WHAT TO WORK ON: Match the string "alts" against each line below, and copy every line that matches.

DATA SUPPLIED:
-- Opening Marker --
(** [[\d.\-]] *)
Definition is_amount_char (c : ascii) : bool :=
  is_digit c || Ascii.eqb c "." || Ascii.eqb c "-".

(** [parse_amt(v)]: the cells are text or the missing value, never [None];
    the euro sign is not an ASCII character, so its [replace] leaves the
    text as it is. *)
Definition parse_amt (v : cell) : float :=
  if is_empty (strip (str_of v)) then S754_nan
  else
    let s := strip (replace " " "" (replace "," "." (str_of v))) in
    let s := keep is_amount_char s in
    match py_float s with
    | Some x => x
    | None => S754_nan
    end.

End Streamlit_balance.


(** ** Tables with distinct column labels *)

(** No label occurs twice. *)
Fixpoint distinct (l : list string) : bool :=
  match l with
  | [] => true
  | x :: r => negb (existsb (String.eqb x) r) && distinct r
  end.

Fixpoint same_labels (a b : list string) : bool :=
  match a, b with
  | [], [] => true
  | x :: a', y :: b' => String.eqb x y && same_labels a' b'
  | _, _ => false
  end.

(** The column labels of the table are distinct and every row carries the
    columns of the table, each once. With a repeated label [row.get] gives
    a [Series] where the code expects one cell, and [row_get] does not stand
    for it. *)
Definition distinct_columns (df : frame row) : bool :=
  distinct (columns df)
  && forallb (fun p => same_labels (map fst (snd p)) (columns df)) (rows df).


(** ** ASCII text *)

(** A character of the ASCII range. On text of such characters [upper] and
    [lower] are Python's [str.upper] and [str.lower]; outside it they are
    not (the upper case of the sharp s is two letters). *)
Definition is_ascii (c : ascii) : bool := code c <? 128.


(* ===================================================================== *)
(** * Properties *)
(* ===================================================================== *)

Example fincomms_clean_doc1 :
  Fincomms_clean.clean_invoice_number (Text "INV00/0123") = "123".
Proof. reflexivity. Qed.

Example fincomms_clean_doc2 :
  Fincomms_clean.clean_invoice_number (Text "inv-000123") = "123".
Proof. reflexivity. Qed.

Example fincomms_clean_doc3 :
  Fincomms_clean.clean_invoice_number (Text "INV 123") = "123".
Proof. reflexivity. Qed.

Example streamlit_clean_42A :
  Streamlit_clean.clean_invoice_code (Text "42-A") = "42".
Proof. reflexivity. Qed.

(** ** Facts about the string primitives *)

Ltac each_char c :=
  destruct c as [[|] [|] [|] [|] [|] [|] [|] [|]].

Lemma keep_all (p : ascii -> bool) (s : string) :
  all_chars p s = true -> keep p s = s.
Proof.
  induction s as [|c r IH]; simpl; intros H; [reflexivity|].
  apply andb_true_iff in H as [Hc Hr].
  rewrite Hc, IH by assumption. reflexivity.
Qed.

Lemma all_chars_keep (p : ascii -> bool) (s : string) :
  all_chars p (keep p s) = true.
Proof.
  induction s as [|c r IH]; simpl; [reflexivity|].
  destruct (p c) eqn:Hc; simpl; [rewrite Hc|]; assumption.
Qed.

Lemma all_chars_impl (p q : ascii -> bool) (s : string) :
  (forall c, p c = true -> q c = true) ->
  all_chars p s = true -> all_chars q s = true.
Proof.
  intros Hpq. induction s as [|c r IH]; simpl; intros H; [reflexivity|].
  apply andb_true_iff in H as [Hc Hr].
  rewrite (Hpq _ Hc), IH by assumption. reflexivity.
Qed.

Lemma all_chars_lstrip (p q : ascii -> bool) (s : string) :
  all_chars p s = true -> all_chars p (lstrip_by q s) = true.
Proof.
  induction s as [|c r IH]; simpl; intros H; [reflexivity|].
  destruct (q c); [|exact H].
  apply andb_true_iff in H as [_ Hr]. auto.
Qed.

Lemma starts_with_lstrip (p : ascii -> bool) (s : string) :
  starts_with p (lstrip_by p s) = false.
Proof.
  induction s as [|c r IH]; simpl; [reflexivity|].
  destruct (p c) eqn:Hc; [assumption|]. simpl. exact Hc.
Qed.

Lemma lstrip_by_id (p : ascii -> bool) (s : string) :
  starts_with p s = false -> lstrip_by p s = s.
Proof.
  destruct s as [|c r]; simpl; intros H; [reflexivity|].
  rewrite H. reflexivity.
Qed.

Lemma rstrip_by_id (p : ascii -> bool) (s : string) :
  all_chars (fun c => negb (p c)) s = true -> rstrip_by p s = s.
Proof.
  induction s as [|c r IH]; simpl; intros H; [reflexivity|].
  apply andb_true_iff in H as [Hc Hr].
  rewrite IH by assumption.
  apply negb_true_iff in Hc. rewrite Hc, andb_false_r. reflexivity.
Qed.

Lemma map_str_id (f : ascii -> ascii) (p : ascii -> bool) (s : string) :
  (forall c, p c = true -> f c = c) ->
  all_chars p s = true -> map_str f s = s.
Proof.
  intros Hf. induction s as [|c r IH]; simpl; intros H; [reflexivity|].
  apply andb_true_iff in H as [Hc Hr].
  rewrite (Hf _ Hc), IH by assumption. reflexivity.
Qed.

Lemma all_chars_starts_with (p q : ascii -> bool) (s : string) :
  (forall c, p c = true -> q c = false) ->
  all_chars p s = true -> starts_with q s = false.
Proof.
  intros Hpq. destruct s as [|c r]; simpl; intros H; [reflexivity|].
  apply andb_true_iff in H as [Hc _]. auto.
Qed.

Lemma strip_id (p : ascii -> bool) (s : string) :
  (forall c, p c = true -> is_space c = false) ->
  all_chars p s = true -> strip s = s.
Proof.
  intros Hp H. unfold strip.
  rewrite lstrip_by_id by (eapply all_chars_starts_with; eauto).
  apply rstrip_by_id.
  eapply all_chars_impl; [|exact H].
  intros c Hc. rewrite (Hp _ Hc). reflexivity.
Qed.

Lemma sub_years_id (sep : ascii -> bool) (s : string) :
  has_year s = false -> sub_years sep false s = s.
Proof.
  induction s as [|c r IH]; [reflexivity|].
  intros H. cbn [sub_years andb].
  destruct r as [|c2 [|c3 [|c4 r4]]].
  - reflexivity.
  - cbn. reflexivity.
  - cbn. reflexivity.
  - cbn [has_year] in H. apply orb_false_iff in H as [H1 H2].
    rewrite H1. f_equal. apply IH. exact H2.
Qed.

Lemma first_alt_none strip1 (alts : list string) (s : string) :
  (forall a, In a alts -> strip1 a s = None) ->
  first_alt strip1 alts s = None.
Proof.
  induction alts as [|a rest IH]; simpl; intros H; [reflexivity|].
  rewrite (H a) by (left; reflexivity). apply IH.
  intros b Hb. apply H. right. exact Hb.
Qed.

Lemma is_empty_true (s : string) : is_empty s = true -> s = "".
Proof. destruct s; [reflexivity|discriminate]. Qed.

Lemma or_default_nonempty (s d : string) :
  is_empty s = false -> or_default s d = s.
Proof. unfold or_default. intros ->. reflexivity. Qed.

(** ** Character-class facts, by enumeration of the 256 characters *)

Lemma upper_alnum_not_space (c : ascii) :
  Fincomms_clean.is_upper_alnum c = true -> is_space c = false.
Proof. each_char c; vm_compute; congruence. Qed.

Lemma upper_alnum_upper (c : ascii) :
  Fincomms_clean.is_upper_alnum c = true -> upper_char c = c.
Proof. each_char c; vm_compute; congruence. Qed.

Lemma upper_char_alpha (c : ascii) :
  is_alpha (upper_char c) = is_alpha c.
Proof. each_char c; vm_compute; congruence. Qed.

Lemma digit_not_space (c : ascii) : is_digit c = true -> is_space c = false.
Proof. each_char c; vm_compute; congruence. Qed.

Lemma digit_lower (c : ascii) : is_digit c = true -> lower_char c = c.
Proof. each_char c; vm_compute; congruence. Qed.

Lemma digit_not_split (c : ascii) :
  is_digit c = true -> Streamlit_clean.is_split c = false.
Proof. each_char c; vm_compute; congruence. Qed.

Lemma digit_lower_alnum (c : ascii) :
  is_digit c = true -> Streamlit_clean.is_lower_alnum c = true.
Proof. unfold Streamlit_clean.is_lower_alnum. intros ->. apply orb_true_r. Qed.

(** ** Invoice-code normalisation: shape of the result and fixed points *)

Lemma strip_prefix_ci_nonalpha (a s : string) :
  starts_with is_alpha a = true -> starts_with is_alpha s = false ->
  strip_prefix_ci a s = None.
Proof.
  destruct a as [|a0 p]; [discriminate|].
  destruct s as [|d r]; [reflexivity|]. simpl. intros Ha Hd.
  destruct (Ascii.eqb (upper_char a0) (upper_char d)) eqn:E; [|reflexivity].
  apply Ascii.eqb_eq in E.
  rewrite <- (upper_char_alpha a0), E, upper_char_alpha in Ha. congruence.
Qed.

Lemma fincomms_known_prefix_id (s : string) :
  starts_with is_alpha s = false -> Fincomms_clean.sub_known_prefix s = s.
Proof.
  intros H. unfold Fincomms_clean.sub_known_prefix.
  rewrite first_alt_none; [reflexivity|].
  intros a Ha. apply strip_prefix_ci_nonalpha; [|exact H].
  assert (F : forallb (starts_with is_alpha) Fincomms_clean.known_prefixes
              = true) by reflexivity.
  rewrite forallb_forall in F. apply F. exact Ha.
Qed.

(** What [clean_invoice_number] can return: nothing, the sentinel, or an
    upper-case alphanumeric code without a leading zero. *)
Lemma fincomms_clean_shape (v : cell) :
  let c := Fincomms_clean.clean_invoice_number v in
  c = "" \/ c = "0" \/
  (is_empty c = false /\
   all_chars Fincomms_clean.is_upper_alnum c = true /\
   starts_with Fincomms_clean.is_zero c = false).
Proof.
  unfold Fincomms_clean.clean_invoice_number.
  destruct (falsy v || isna v); [left; reflexivity|]. right.
  set (k := keep Fincomms_clean.is_upper_alnum _).
  unfold or_default.
  destruct (is_empty (lstrip_by Fincomms_clean.is_zero k)) eqn:E;
    [left; reflexivity|right].
  split; [exact E|]. split.
  - apply all_chars_lstrip. apply all_chars_keep.
  - apply starts_with_lstrip.
Qed.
-- Closing Marker --
RESULT OF THIS EXERCISE:
Lemma first_alt_none strip1 (alts : list string) (s : string) :
  (forall a, In a alts -> strip1 a s = None) ->
  first_alt strip1 alts s = None.
  induction alts as [|a rest IH]; simpl; intros H; [reflexivity|].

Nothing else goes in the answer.